Malang, 19 Desember 2025 – Program Pascasarjana Universitas Merdeka Malang menggelar Sidang Terbuka Promosi Doktor Ilmu Sosial yang mengukuhkan Bambang Suryanto, SE., MM., MSi., sebagai Doktor Ilmu Sosial dengan predikat Sangat Memuaskan, Jumat (19/12). Sidang digelar di Auditorium Lantai 2 Gedung Pascasarjana dan dihadiri sejumlah tamu undangan, keluarga, serta rekan sejawat.
Promovendus yang juga Direktur Utama PT. Total Kualitas Mandiri dan Ketua Yayasan Universitas Kepanjen Malang ini berhasil mempertahankan disertasinya yang berjudul Pelayanan Perizinan Nomor Induk Berusaha (NIB) bagi Pelaku Usaha Mikro Kecil dan Menengah (Studi Implementasi Kebijakan Berdasarkan Peraturan Bupati No.19 Tahun 2022 di DPMPTSP Kabupaten Malang).
Penelitian ini mengungkap bahwa implementasi kebijakan pelayanan NIB di Dinas Penanaman Modal dan Pelayanan Terpadu Satu Pintu (DPMPTSP) Kabupaten Malang telah berjalan dengan baik, namun masih menyisakan tantangan. Analisis dilakukan melalui lima indikator kunci.

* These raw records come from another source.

(* ===== verification/QueueLife.v ===== *)
(** * Creating, failing and finishing jobs

    Idempotent creation, the preview capacity limits, the retry budget of a
    failing item and the exact condition under which a job finishes. *)

From S2P Require Import Prelude PyStr PyFloat Json Sql Sha256 Store Reservations JobQueue JobQueueWf JobQueueInv.
Local Open Scope Z_scope.

(** ** Finishing *)

Lemma active_iff_not_terminal i : istatus_in item_active (i_status i) = negb (istatus_in item_terminal (i_status i)).
Proof. by destruct (i_status i). Qed.

Definition all_terminal (d : db) (k : str) : Prop :=
  ∀ i, i ∈ items d → i_job i = k → i_status i ∈ item_terminal.

Lemma no_active_all_terminal d k :
  (0 <? countb (λ i, of_job k i && istatus_in item_active (i_status i)) (items d)) = false ↔ all_terminal d k.
Proof.
  rewrite <- not_true_iff_false, Z.ltb_lt, countb_pos, not_true_iff_false, existsb_none.
  unfold all_terminal. setoid_rewrite active_iff_not_terminal. split.
  - intros H i Hi <-. specialize (H i Hi). unfold of_job in H. rewrite str_eqb_refl in H. simpl in H.
    by apply negb_false_iff, istatus_in_spec in H.
  - intros H i Hi. destruct (of_job k i) eqn:E; [|done]. apply of_job_eq in E. simpl. apply negb_false_iff, istatus_in_spec. auto.
Qed.

Lemma get_update_by d k (sel : job → bool) g j :
  (∀ j, j_id (g j) = j_id j) → get_row j_id k (jobs d) = Some j →
  get_row j_id k (update_where sel g (jobs d)) = Some (if sel j then g j else j).
Proof. intros Hid Hj. by rewrite get_row_update, Hj by done. Qed.

Definition has_failed (d : db) (k : str) : bool :=
  existsb (λ i, of_job k i && has_istatus IFailed i) (items d).

(** [finalize_if_done] ends a job exactly when it is runnable and all its
    items are terminal, even when the caller's finalizer raises; the job then
    is [completed] only if no item failed and its finalizer went through, and
    [completed_with_errors] otherwise. *)
Theorem finalize_if_done_spec d c k f b d' :
  frames_finalizer f → finalize_if_done d c k f = (b, d') →
  (b = true ↔ ∃ j, get d k = Some j ∧ j_status j ∈ runnable ∧ all_terminal d k) ∧
  (b = true → ∃ j', get d' k = Some j' ∧
     j_status j' = (if has_failed d k then JCompletedWithErrors
                    else match f with
                         | None => JCompleted
                         | Some g => if is_ok (g k JCompleted d) then JCompleted else JCompletedWithErrors
                         end) ∧
     j_completed_at j' = Some (now c)).
Proof.
  intros Hf H. unfold finalize_if_done in H. destruct (get d k) as [j|] eqn:Ej.
  2:{ injection H as <- <-. split; [|done]. split; [done|]. by intros (? & ? & _). }
  destruct (negb (jstatus_in runnable (j_status j))) eqn:Er.
  { injection H as <- <-. bprop. split; [|done]. split; [done|]. intros (j' & [= <-] & ? & _). done. }
  destruct (0 <? countb (λ i, of_job k i && istatus_in item_active (i_status i)) (items d)) eqn:Ea.
  { injection H as <- <-. split; [|done]. split; [done|]. intros (j' & _ & _ & Ht).
    apply no_active_all_terminal in Ht. congruence. }
  apply no_active_all_terminal in Ea. bprop.
  assert ((0 <? countb (λ i, of_job k i && has_istatus IFailed i) (items d)) = has_failed d k) as Eh.
  { unfold has_failed. apply eq_true_iff_eq. by rewrite Z.ltb_lt, countb_pos. }
  rewrite Eh in H. destruct (run_finalizer _ _ _ _ _) as [s d1] eqn:Ef.
  pose proof (run_finalizer_spec _ _ _ _ _ _ _ Ef Hf) as [[Eq _] _].
  rewrite Eq in H. apply get_row_Some in Ej as Hj. destruct Hj as [Hj Ek].
  assert (by_id k j && jstatus_in runnable (j_status j) = true) as Es by (by bprop).
  assert (existsb (λ j, by_id k j && jstatus_in runnable (j_status j)) (jobs d) = true) as Ex
    by (apply existsb_elem; eauto).
  rewrite Ex in H. injection H as <- <-. split; [split; [by exists j|done]|]. intros _.
  exists (finish_row s (now c) j). split; [|split; [|done]].
  - unfold get. change (jobs (add_event ?x _ _ _ _ _)) with (jobs x). change (jobs (_ <| jobs := ?x |>)) with x.
    rewrite (get_update_by d k _ _ j) by done. by rewrite Es.
  - unfold run_finalizer in Ef. destruct f as [g|]; [|by injection Ef as <- _; destruct (has_failed d k)].
    destruct (has_failed d k), (g k _ d) as [d2|[cls msg]]; by injection Ef as <- _.
Qed.

(** ** The retry budget of a failing item *)

Lemma retry_delay_bounds a : 1 ≤ a → 1 ≤ retry_delay None a ≤ 300.
Proof.
  intros Ha. unfold retry_delay. assert (2 ^ 1 ≤ 2 ^ a) by (apply Z.pow_le_mono_r; lia). lia.
Qed.

Lemma running_row_unique d k i w it :
  wf_db d → it ∈ items d → running_row i k w it = true →
  find_where (running_row i k w) (items d) = Some it ∧ get_row i_id i (items d) = Some it.
Proof.
  intros Hw Hin Hr. pose proof (running_row_inv _ _ _ _ Hr) as (Ei & _). split.
  - destruct (find_where _ _) as [it'|] eqn:E.
    + apply find_where_Some in E as [Hin' (Ei' & _)%running_row_inv]. f_equal.
      apply (keys_unique_inj i_id (items d)); [apply Hw|done|done|congruence].
    + eapply find_where_None in E; [|exact Hin]. congruence.
  - rewrite <- Ei. apply get_row_elem; [apply Hw|done].
Qed.

(** A failure reported by the owner of a running item is recorded, and
    the item is retried at most until its attempts reach [max]: below that it
    goes back to pending after the chosen delay (2^attempts seconds, at least
    one and at most 300, or the caller's interval), at [max] it is failed and
    dead-lettered and the job's failure count grows by one. *)
Theorem fail_item_budget d c k i code m max ri w it :
  wf_db d → it ∈ items d → running_row i k w it = true →
  let '(b, d') := fail_item d c k i code m max ri w in
  b = true ∧
  if max <=? i_attempts it
  then get_row i_id i (items d') = Some (dead_row code (now c) it) ∧
       (∀ j, get d k = Some j → get d' k = Some (bump_failed j))
  else (∃ delay, 1 ≤ delay ∧ (ri = None → delay ≤ 300) ∧
        get_row i_id i (items d') = Some (retry_row code (now c + seconds delay) it)) ∧ jobs d' = jobs d.
Proof.
  intros Hw Hin Hr. destruct (running_row_unique d k i w it Hw Hin Hr) as [Hf Hg].
  unfold fail_item. rewrite Hf. split; [done|]. unfold get.
  match goal with |- context [upsert_error ?x k i ?p code m (now c)] =>
    destruct (upsert_error_queue x k i p code m (now c)) as [-> ->] end.
  assert (item_by_id i it = true) as Ei by (apply running_row_inv in Hr as (? & _); by bprop).
  destruct (max <=? i_attempts it); cbn [items jobs set_with set_items set_jobs].
  - split.
    + change (get_row i_id i (update_where (item_by_id i) (dead_row code (now c)) (items d)) =
              Some (dead_row code (now c) it)). by rewrite get_row_update, Hg by done; simpl; rewrite Ei.
    + intros j Hj. change (get_row j_id k (update_where (by_id k) bump_failed (jobs d)) = Some (bump_failed j)).
      rewrite (get_update_by d k _ _ j) by done. apply get_row_Some in Hj as [_ <-].
      by rewrite (proj2 (by_id_eq (j_id j) j)).
  - split; [|done]. exists (retry_delay ri (i_attempts it)).
    destruct (wf_lease _ _ Hw it Hin) as [_ Hl]. apply running_row_inv in Hr as (_ & _ & Hs & _).
    destruct (Hl Hs) as (_ & _ & Ha). pose proof (retry_delay_bounds _ Ha). split_and!.
    + destruct ri; simpl; [lia|tauto].
    + intros ->. tauto.
    + change (get_row i_id i (update_where (item_by_id i)
        (retry_row code (now c + seconds (retry_delay ri (i_attempts it)))) (items d)) =
        Some (retry_row code (now c + seconds (retry_delay ri (i_attempts it))) it)).
      by rewrite get_row_update, Hg by done; simpl; rewrite Ei.
Qed.

(** ** Idempotent creation *)

(** Columns that [ORDER BY created_at DESC, id DESC] and the dedupe lookup
    read are not touched by the fingerprint backfill. *)
Lemma insert_by_map {A} (leb : A → A → bool) (g : A → A) x l :
  (∀ a b, leb (g a) (g b) = leb a b) → insert_by leb (g x) (map g l) = map g (insert_by leb x l).
Proof.
  intros H. induction l as [|y l IH]; simpl; [done|]. rewrite H. destruct (leb x y); simpl; [done|by rewrite IH].
Qed.

Lemma sort_by_map {A} (leb : A → A → bool) (g : A → A) l :
  (∀ a b, leb (g a) (g b) = leb a b) → sort_by leb (map g l) = map g (sort_by leb l).
Proof. intros H. induction l as [|x l IH]; simpl; [done|]. by rewrite IH, insert_by_map. Qed.

Lemma filter_map {A} (p : A → bool) (g : A → A) l :
  (∀ a, p (g a) = p a) → List.filter p (map g l) = map g (List.filter p l).
Proof. intros H. induction l as [|x l IH]; simpl; [done|]. rewrite H, IH. by destruct (p x). Qed.

Lemma newest_update d (p sel : job → bool) g js :
  (∀ j, j_id (g j) = j_id j ∧ j_created_at (g j) = j_created_at j ∧ p (g j) = p j) →
  jobs d = js →
  head (sort_by newest_leb (List.filter p (update_where sel g js))) =
  (λ j, if sel j then g j else j) <$> newest p d.
Proof.
  intros Hg <-. unfold newest, update_where.
  rewrite filter_map; [rewrite sort_by_map|].
  - by destruct (sort_by _ _).
  - intros a b. unfold newest_leb.
    destruct (Hg a) as (Ea & Ca & _), (Hg b) as (Eb & Cb & _).
    destruct (sel a), (sel b); by rewrite ?Ea, ?Ca, ?Eb, ?Cb.
  - intros a. destruct (sel a); [apply Hg|done].
Qed.

(** A stored fingerprint that does not conflict with the caller's. *)
Definition settled (fp : option str) (j : job) : Prop :=
  opt_truthy fp = true → coalesce (j_request_fingerprint j) = coalesce fp ∨ j_request_fingerprint j = Some [].

Lemma settled_reuse d j fp :
  settled fp j → ∃ d', reuse_existing d j fp = Ok (j_id j, d') ∧
    map j_id (jobs d') = map j_id (jobs d) ∧ items d' = items d.
Proof.
  intros H. unfold reuse_existing. destruct (opt_truthy fp) eqn:E.
  - destruct (H E) as [-> | ->]; simpl.
    + rewrite str_eqb_refl, andb_false_r. case_goal; eexists; (split; [reflexivity|]); [|done].
      split; [|done]. by apply (update_where_map j_id).
    + eexists. split; [reflexivity|]. split; [|done]. by apply (update_where_map j_id).
  - rewrite andb_false_r. by exists d.
Qed.

(** After a reuse that succeeded, the newest row with the key is settled. *)
Lemma reuse_settles d key j fp r d' :
  newest (has_dedupe_key key) d = Some j → reuse_existing d j fp = Ok (r, d') →
  ∃ j', newest (has_dedupe_key key) d' = Some j' ∧ j_id j' = r ∧ settled fp j'.
Proof.
  intros Hn H. unfold reuse_existing in H. case_in H; [done|].
  case_in H; injection H as <- <-.
  - set (sel := λ j0, by_id (j_id j) j0 && is_null (j_request_fingerprint j0)).
    unfold newest at 1. change (jobs (_ <| jobs := ?x |>)) with x.
    rewrite (newest_update d (has_dedupe_key key) sel) by done. rewrite Hn. eexists. split; [done|].
    apply andb_true_iff in Heqb0 as [_ Hs]. simpl. destruct (sel j) eqn:Es; (split; [done|]).
    + intros _. by left.
    + intros _. right. unfold sel in Es. rewrite (proj2 (by_id_eq _ j) eq_refl) in Es. simpl in Es.
      destruct (j_request_fingerprint j) as [[|]|]; done.
  - exists j. split; [done|]. split; [done|]. intros Hf. left. rewrite Hf in *. simpl in Heqb0.
    rewrite Heqb0 in Heqb. simpl in Heqb. by apply negb_false_iff, str_eqb_eq in Heqb.
Qed.

Lemma newest_none p d : newest p d = None → List.filter p (jobs d) = [].
Proof.
  unfold newest. intros H. apply length_zero_iff_nil. rewrite <- (sort_by_length newest_leb).
  by destruct (sort_by _ _).
Qed.

Lemma create_settles d c k ids hook a key r d' :
  (∀ k d d', hook k d = Ok d' → same_queue d d') → c_dedupe_key a = Some key → opt_truthy (Some key) = true →
  create d c k ids hook a = Ok (r, d') →
  ∃ j', newest (has_dedupe_key key) d' = Some j' ∧ j_id j' = r ∧ settled (c_request_fingerprint a) j'.
Proof.
  intros Hh Ek Ht H. unfold create in H. rewrite Ek, Ht in H. simpl coalesce in H.
  destruct (newest (has_dedupe_key key) d) as [j|] eqn:En; [by eapply reuse_settles|].
  apply newest_none in En.
  apply rbind_ok in H as (_ & _ & H). apply rbind_ok in H as (_ & Hk%raise_if_ok & H).
  apply rbind_ok in H as (d1 & [_ ->]%put_jobs_ok & H). apply rbind_ok in H as (d2 & H2 & H).
  apply rbind_ok in H as (d4 & [Ej _]%Hh & H). injection H as <- <-.
  assert (jobs d2 = jobs d ++ [new_job k a (now c)]) as Ed2.
  { clear -H2. revert H2. generalize (zip ids (c_photo_ids a)). set (d1 := d <| jobs := _ |>).
    change (jobs d ++ [new_job k a (now c)]) with (jobs d1). generalize d1. clear d1 d.
    intros d1 l. revert d1. induction l as [|[i p] l IH]; intros d1 H; [by injection H as <-|].
    simpl in H. apply rbind_ok in H as (d3 & H1 & H%IH). rewrite H.
    case_in H1; [by injection H1 as <-|]. case_in H1; [by injection H1 as <-|done]. }
  unfold newest. change (jobs (add_event ?x _ _ _ _ _)) with (jobs x). rewrite Ej.
  change (jobs (_ <| jobs := ?x |>)) with x. rewrite Ed2, update_by_id_app by done.
  rewrite List.filter_app, En. simpl. unfold has_dedupe_key at 1. simpl. rewrite Ek.
  rewrite bool_decide_eq_true_2 by done. simpl. eexists. split; [done|]. split; [done|]. intros _. by left.
Qed.

(** Creating a job is idempotent under its dedupe key: repeating the
    request, with the same key and fingerprint but whatever else, returns the
    id of the first call and creates neither a job nor an item. *)
Theorem create_idempotent d c1 c2 k1 k2 ids1 ids2 hook1 hook2 a1 a2 key r d' :
  (∀ k d d', hook1 k d = Ok d' → same_queue d d') →
  opt_truthy (Some key) = true → c_dedupe_key a1 = Some key → c_dedupe_key a2 = Some key →
  c_request_fingerprint a2 = c_request_fingerprint a1 →
  create d c1 k1 ids1 hook1 a1 = Ok (r, d') →
  ∃ d'', create d' c2 k2 ids2 hook2 a2 = Ok (r, d'') ∧
         map j_id (jobs d'') = map j_id (jobs d') ∧ items d'' = items d'.
Proof.
  intros Hh Ht E1 E2 Ef H. destruct (create_settles _ _ _ _ _ _ _ _ _ Hh E1 Ht H) as (j & Hn & <- & Hs).
  unfold create. rewrite E2, Ht. simpl coalesce. rewrite Hn, Ef. by apply settled_reuse.
Qed.

(** ** Preview capacity *)

Lemma active_count_insert d d' j kind user :
  jobs d' = jobs d ++ [j] → j_kind j = kind → j_status j = JPending →
  active_count d' kind user ≤ active_count d kind user + 1.
Proof.
  intros Hd Hk Hs. unfold active_count at 1. rewrite Hd, countb_app, countb_cons, countb_nil. unfold active_count.
  destruct (active_of_kind kind j && _); lia.
Qed.

Lemma insert_maintenance_jobs d j i t d' : insert_maintenance d j i t = Ok d' → jobs d' = jobs d ++ [j].
Proof.
  unfold insert_maintenance. intros H. apply rbind_ok in H as (_ & _ & H).
  apply rbind_ok in H as (d1 & [_ ->]%put_jobs_ok & H). apply rbind_ok in H as (_ & _ & H). by injection H as <-.
Qed.

(** Previews are admitted only within capacity: after an admission
    neither the user's nor the system's number of in-flight previews exceeds
    its limit (at least one each). *)
Theorem preview_capacity_respected d c k i kind name st user p per_user system r d' :
  create_maintenance_with_capacity d c k i kind name st user p per_user system = Ok (r, d') →
  active_count d' kind (Some user) ≤ Z.max 1 per_user ∧ active_count d' kind None ≤ Z.max 1 system.
Proof.
  unfold create_maintenance_with_capacity. intros H. apply rbind_ok in H as (_ & _ & H).
  apply rbind_ok in H as (_ & H1%raise_if_ok & H). apply rbind_ok in H as (_ & H2%raise_if_ok & H).
  apply rbind_ok in H as (d1 & H3%insert_maintenance_jobs & H). injection H as <- <-.
  pose proof (active_count_insert d d1 _ kind (Some user) H3 eq_refl eq_refl).
  pose proof (active_count_insert d d1 _ kind None H3 eq_refl eq_refl). bprop. lia.
Qed.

Pertama, komitmen pemerintah dinilai kuat. Hal ini diwujudkan melalui Peraturan Bupati No. 19 Tahun 2022 yang mendelegasikan kewenangan dan dukungan terhadap layanan berbasis Online Single Submission (OSS). Kepala Bidang Pelayanan Perizinan DPMPTSP, Ahmad Maulana, menegaskan, Pemerintah Kabupaten Malang berkomitmen penuh untuk mempermudah proses penerbitan NIB bagi UMKM. Semua sistem diarahkan digital supaya masyarakat tidak bergantung pada proses manual.
Kedua, dari sisi Sumber Daya Manusia (SDM), kompetensi petugas diakui memadai dan responsif. Namun, jumlah pegawai front office yang terbatas sering menjadi kendala saat terjadi lonjakan permohonan. Seorang pelaku UMKM, Ibu Sofi, mengungkapkan, Pelayanan sebenarnya baik, tapi kalau pas ramai petugasnya kurang sehingga harus menunggu cukup lama.
Ketiga, jaringan kerja antar instansi, mulai dari Kementerian Investasi/BKPM, dinas teknis daerah, hingga pemerintah kecamatan dan desa, telah terbangun dengan baik dan mendukung kelancaran layanan. Keempat, komunikasi berlangsung melalui berbagai kanal digital dan tatap muka, meski jangkauan sosialisasi dinilai belum merata ke seluruh wilayah. Kelima, sarana dan prasarana seperti komputer, internet, dan ruang layanan sudah memadai, meski stabilitas jaringan masih perlu ditingkatkan pada jam sibuk.

Yang menjadi kebaruan penelitian ini adalah perumusan model UMKM Digital Melek Aturan. Bambang Suryanto tidak hanya menganalisis efektivitas teknis sistem OSS, tetapi menekankan NIB sebagai instrumen transformasi menuju budaya kepatuhan regulasi. Model ini mengintegrasikan lima variabel kebijakan, anggaran, SDM, komunikasi, serta sarana prasarana untuk mendorong terbentuknya ekosistem UMKM yang tidak hanya legal secara digital, tetapi juga memahami dan menerapkan ketentuan hukum secara berkelanjutan.
Disertasi ini merekomendasikan penguatan pada kelima indikator tersebut. Secara khusus, diperlukan penambahan SDM pelayanan, perluasan sosialisasi yang inklusif, dan peningkatan kapasitas infrastruktur digital untuk mengatasi antrian dan gangguan teknis.
Sebagai seorang praktisi bisnis dan akademisi, keberhasilan Bambang Suryanto meraih gelar doktor ini diharapkan dapat menjembatani temuan akademik dengan kebutuhan riil kebijakan publik, guna mempercepat digitalisasi dan pemberdayaan UMKM di Kabupaten Malang dan secara nasional.